* _Problem details_: Copy whichever lines of the data hold the word "Hsel".

───── Dataset content

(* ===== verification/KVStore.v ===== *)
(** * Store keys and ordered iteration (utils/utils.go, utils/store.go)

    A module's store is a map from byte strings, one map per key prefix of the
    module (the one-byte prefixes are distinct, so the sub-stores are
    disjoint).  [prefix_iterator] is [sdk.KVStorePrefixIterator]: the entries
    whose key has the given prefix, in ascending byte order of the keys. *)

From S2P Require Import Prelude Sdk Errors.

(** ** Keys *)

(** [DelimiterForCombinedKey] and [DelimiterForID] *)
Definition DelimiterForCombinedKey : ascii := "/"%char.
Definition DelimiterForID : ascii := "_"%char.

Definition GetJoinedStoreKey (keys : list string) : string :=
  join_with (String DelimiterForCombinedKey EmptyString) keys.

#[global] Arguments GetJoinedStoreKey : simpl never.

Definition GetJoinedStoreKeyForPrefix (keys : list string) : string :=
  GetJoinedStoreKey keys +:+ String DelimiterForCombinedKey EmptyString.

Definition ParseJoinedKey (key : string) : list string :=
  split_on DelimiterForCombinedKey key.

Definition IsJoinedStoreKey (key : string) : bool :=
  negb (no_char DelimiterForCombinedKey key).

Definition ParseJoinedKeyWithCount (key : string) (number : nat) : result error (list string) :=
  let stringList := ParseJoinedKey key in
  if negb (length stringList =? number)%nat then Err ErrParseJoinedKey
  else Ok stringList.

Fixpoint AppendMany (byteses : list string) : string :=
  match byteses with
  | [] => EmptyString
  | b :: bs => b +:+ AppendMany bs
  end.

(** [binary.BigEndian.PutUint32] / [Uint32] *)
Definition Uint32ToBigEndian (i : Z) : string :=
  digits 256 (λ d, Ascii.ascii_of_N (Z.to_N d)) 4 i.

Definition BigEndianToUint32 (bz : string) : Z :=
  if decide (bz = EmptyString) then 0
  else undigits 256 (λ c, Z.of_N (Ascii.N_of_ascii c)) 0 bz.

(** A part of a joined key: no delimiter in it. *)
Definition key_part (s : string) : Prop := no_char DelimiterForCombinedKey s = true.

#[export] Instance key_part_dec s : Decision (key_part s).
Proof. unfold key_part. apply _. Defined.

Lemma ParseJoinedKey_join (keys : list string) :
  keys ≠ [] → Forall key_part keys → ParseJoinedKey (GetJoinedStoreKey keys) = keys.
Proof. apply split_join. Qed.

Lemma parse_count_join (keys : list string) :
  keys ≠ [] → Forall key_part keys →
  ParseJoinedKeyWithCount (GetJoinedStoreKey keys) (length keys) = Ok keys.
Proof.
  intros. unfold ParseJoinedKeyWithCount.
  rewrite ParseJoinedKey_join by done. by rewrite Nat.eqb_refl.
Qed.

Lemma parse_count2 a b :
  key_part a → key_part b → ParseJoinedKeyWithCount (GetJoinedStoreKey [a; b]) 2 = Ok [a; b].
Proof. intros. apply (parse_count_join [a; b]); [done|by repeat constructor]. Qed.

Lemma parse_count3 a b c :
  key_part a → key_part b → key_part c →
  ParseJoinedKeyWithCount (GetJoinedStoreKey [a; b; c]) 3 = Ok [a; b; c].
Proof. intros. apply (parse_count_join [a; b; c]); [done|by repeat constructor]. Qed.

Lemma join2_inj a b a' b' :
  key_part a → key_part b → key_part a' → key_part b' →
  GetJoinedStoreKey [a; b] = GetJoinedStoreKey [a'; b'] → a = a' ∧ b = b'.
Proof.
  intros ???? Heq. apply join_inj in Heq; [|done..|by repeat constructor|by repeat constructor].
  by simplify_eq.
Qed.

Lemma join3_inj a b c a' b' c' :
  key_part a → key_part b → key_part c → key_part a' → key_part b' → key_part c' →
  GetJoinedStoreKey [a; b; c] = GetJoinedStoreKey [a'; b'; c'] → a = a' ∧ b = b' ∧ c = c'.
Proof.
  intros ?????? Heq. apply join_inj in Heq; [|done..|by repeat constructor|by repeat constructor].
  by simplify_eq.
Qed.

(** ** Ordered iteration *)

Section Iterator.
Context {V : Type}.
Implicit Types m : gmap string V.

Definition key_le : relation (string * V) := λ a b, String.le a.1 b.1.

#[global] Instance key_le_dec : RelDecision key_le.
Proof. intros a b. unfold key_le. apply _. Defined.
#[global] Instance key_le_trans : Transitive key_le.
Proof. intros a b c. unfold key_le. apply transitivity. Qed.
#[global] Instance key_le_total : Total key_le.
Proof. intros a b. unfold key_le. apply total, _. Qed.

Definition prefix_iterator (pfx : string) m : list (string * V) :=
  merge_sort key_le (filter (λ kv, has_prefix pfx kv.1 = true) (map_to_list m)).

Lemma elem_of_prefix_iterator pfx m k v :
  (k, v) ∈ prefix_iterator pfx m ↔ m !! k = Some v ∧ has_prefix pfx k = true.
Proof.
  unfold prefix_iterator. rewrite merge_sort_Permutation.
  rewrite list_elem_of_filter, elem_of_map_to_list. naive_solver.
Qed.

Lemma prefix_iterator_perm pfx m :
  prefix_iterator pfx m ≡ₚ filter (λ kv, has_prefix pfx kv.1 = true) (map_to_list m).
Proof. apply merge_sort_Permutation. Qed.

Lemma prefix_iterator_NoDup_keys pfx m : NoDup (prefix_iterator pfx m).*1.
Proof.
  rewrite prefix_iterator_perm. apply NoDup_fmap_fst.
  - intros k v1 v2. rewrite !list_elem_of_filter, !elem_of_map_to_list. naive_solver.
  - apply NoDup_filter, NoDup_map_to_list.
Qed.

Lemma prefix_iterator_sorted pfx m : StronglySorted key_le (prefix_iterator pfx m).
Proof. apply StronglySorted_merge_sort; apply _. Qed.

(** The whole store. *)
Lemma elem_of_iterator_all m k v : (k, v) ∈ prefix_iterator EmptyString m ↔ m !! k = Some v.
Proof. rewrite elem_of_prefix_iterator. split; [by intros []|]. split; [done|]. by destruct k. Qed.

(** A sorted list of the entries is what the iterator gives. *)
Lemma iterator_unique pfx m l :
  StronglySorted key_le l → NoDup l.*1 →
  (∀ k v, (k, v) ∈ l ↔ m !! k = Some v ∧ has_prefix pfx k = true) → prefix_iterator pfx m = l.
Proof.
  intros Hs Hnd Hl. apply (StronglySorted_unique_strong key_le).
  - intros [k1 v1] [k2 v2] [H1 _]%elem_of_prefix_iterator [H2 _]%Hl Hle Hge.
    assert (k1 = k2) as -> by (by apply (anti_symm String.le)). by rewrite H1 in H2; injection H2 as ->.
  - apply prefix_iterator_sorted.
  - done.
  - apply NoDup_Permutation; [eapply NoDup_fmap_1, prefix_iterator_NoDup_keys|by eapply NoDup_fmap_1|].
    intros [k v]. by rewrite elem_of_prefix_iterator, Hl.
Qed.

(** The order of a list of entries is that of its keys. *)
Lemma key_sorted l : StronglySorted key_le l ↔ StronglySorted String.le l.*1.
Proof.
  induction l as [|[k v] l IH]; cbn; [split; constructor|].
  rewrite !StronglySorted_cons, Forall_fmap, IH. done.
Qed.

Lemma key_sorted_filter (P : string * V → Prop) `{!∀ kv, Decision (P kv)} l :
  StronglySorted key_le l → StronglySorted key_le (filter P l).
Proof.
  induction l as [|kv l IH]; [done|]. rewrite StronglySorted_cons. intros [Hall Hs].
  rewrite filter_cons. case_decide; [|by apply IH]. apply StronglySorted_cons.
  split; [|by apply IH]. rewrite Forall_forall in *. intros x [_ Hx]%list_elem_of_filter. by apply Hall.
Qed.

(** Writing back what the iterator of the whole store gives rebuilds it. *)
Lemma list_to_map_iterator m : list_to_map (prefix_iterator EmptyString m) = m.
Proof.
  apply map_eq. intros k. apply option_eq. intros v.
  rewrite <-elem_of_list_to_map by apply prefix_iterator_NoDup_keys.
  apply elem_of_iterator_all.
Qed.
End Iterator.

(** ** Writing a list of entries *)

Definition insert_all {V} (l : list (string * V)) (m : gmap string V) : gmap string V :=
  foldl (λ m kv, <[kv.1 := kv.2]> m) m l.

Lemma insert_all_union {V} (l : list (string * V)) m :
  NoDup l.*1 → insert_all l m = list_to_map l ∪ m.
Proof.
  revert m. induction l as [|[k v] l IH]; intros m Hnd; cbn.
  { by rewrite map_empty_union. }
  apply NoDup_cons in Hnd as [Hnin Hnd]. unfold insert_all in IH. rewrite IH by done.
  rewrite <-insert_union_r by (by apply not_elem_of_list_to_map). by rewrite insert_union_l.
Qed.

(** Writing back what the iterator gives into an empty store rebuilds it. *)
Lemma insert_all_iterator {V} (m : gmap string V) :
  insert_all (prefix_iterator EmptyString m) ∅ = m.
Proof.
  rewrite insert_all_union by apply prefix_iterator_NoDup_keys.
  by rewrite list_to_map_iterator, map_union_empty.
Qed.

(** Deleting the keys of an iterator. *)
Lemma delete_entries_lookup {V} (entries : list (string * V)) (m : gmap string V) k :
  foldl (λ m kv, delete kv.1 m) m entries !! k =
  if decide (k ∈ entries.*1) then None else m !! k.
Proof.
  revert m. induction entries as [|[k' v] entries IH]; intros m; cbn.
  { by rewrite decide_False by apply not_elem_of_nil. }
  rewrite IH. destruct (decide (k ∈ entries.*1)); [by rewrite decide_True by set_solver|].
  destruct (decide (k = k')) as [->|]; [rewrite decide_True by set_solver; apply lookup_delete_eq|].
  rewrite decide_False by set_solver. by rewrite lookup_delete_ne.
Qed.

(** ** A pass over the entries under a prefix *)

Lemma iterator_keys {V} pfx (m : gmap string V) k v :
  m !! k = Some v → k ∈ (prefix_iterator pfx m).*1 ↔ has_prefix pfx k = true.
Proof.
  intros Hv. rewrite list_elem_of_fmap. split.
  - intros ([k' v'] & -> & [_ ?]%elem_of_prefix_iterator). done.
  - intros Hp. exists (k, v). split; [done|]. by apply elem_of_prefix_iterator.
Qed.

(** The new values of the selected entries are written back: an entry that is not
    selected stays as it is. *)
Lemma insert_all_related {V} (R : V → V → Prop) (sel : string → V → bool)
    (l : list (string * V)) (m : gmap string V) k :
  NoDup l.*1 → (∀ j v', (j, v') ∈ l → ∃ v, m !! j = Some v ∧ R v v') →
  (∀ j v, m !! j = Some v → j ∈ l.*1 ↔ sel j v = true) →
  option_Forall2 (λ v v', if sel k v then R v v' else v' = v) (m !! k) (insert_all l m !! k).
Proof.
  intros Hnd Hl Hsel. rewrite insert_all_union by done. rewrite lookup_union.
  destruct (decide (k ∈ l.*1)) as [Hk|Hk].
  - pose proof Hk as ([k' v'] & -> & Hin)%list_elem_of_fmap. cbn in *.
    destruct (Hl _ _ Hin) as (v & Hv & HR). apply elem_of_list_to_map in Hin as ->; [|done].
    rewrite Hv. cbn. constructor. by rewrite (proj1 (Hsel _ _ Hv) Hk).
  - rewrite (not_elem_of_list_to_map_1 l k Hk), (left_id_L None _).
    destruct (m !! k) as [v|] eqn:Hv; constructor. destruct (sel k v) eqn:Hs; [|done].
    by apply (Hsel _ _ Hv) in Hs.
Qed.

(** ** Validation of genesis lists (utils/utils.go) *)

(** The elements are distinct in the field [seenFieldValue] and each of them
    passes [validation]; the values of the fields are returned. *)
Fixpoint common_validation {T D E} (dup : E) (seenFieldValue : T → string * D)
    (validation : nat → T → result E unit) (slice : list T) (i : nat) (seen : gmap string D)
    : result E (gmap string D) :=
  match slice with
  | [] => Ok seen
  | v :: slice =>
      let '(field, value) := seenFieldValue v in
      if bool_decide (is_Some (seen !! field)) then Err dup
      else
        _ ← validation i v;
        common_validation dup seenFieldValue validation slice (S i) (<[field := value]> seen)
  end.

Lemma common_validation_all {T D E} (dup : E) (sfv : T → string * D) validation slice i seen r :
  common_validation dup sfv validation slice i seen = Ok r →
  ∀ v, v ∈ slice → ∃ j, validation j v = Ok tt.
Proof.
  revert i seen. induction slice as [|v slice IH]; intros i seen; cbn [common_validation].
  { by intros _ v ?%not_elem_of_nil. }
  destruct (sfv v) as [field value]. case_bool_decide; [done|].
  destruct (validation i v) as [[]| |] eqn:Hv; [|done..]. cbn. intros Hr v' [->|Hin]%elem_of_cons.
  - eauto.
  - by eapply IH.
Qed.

──────────

* _Answer to this exercise_:
  intros Hnd Hl Hsel. rewrite insert_all_union by done. rewrite lookup_union.
    rewrite Hv. cbn. constructor. by rewrite (proj1 (Hsel _ _ Hv) Hk).
    by apply (Hsel _ _ Hv) in Hs.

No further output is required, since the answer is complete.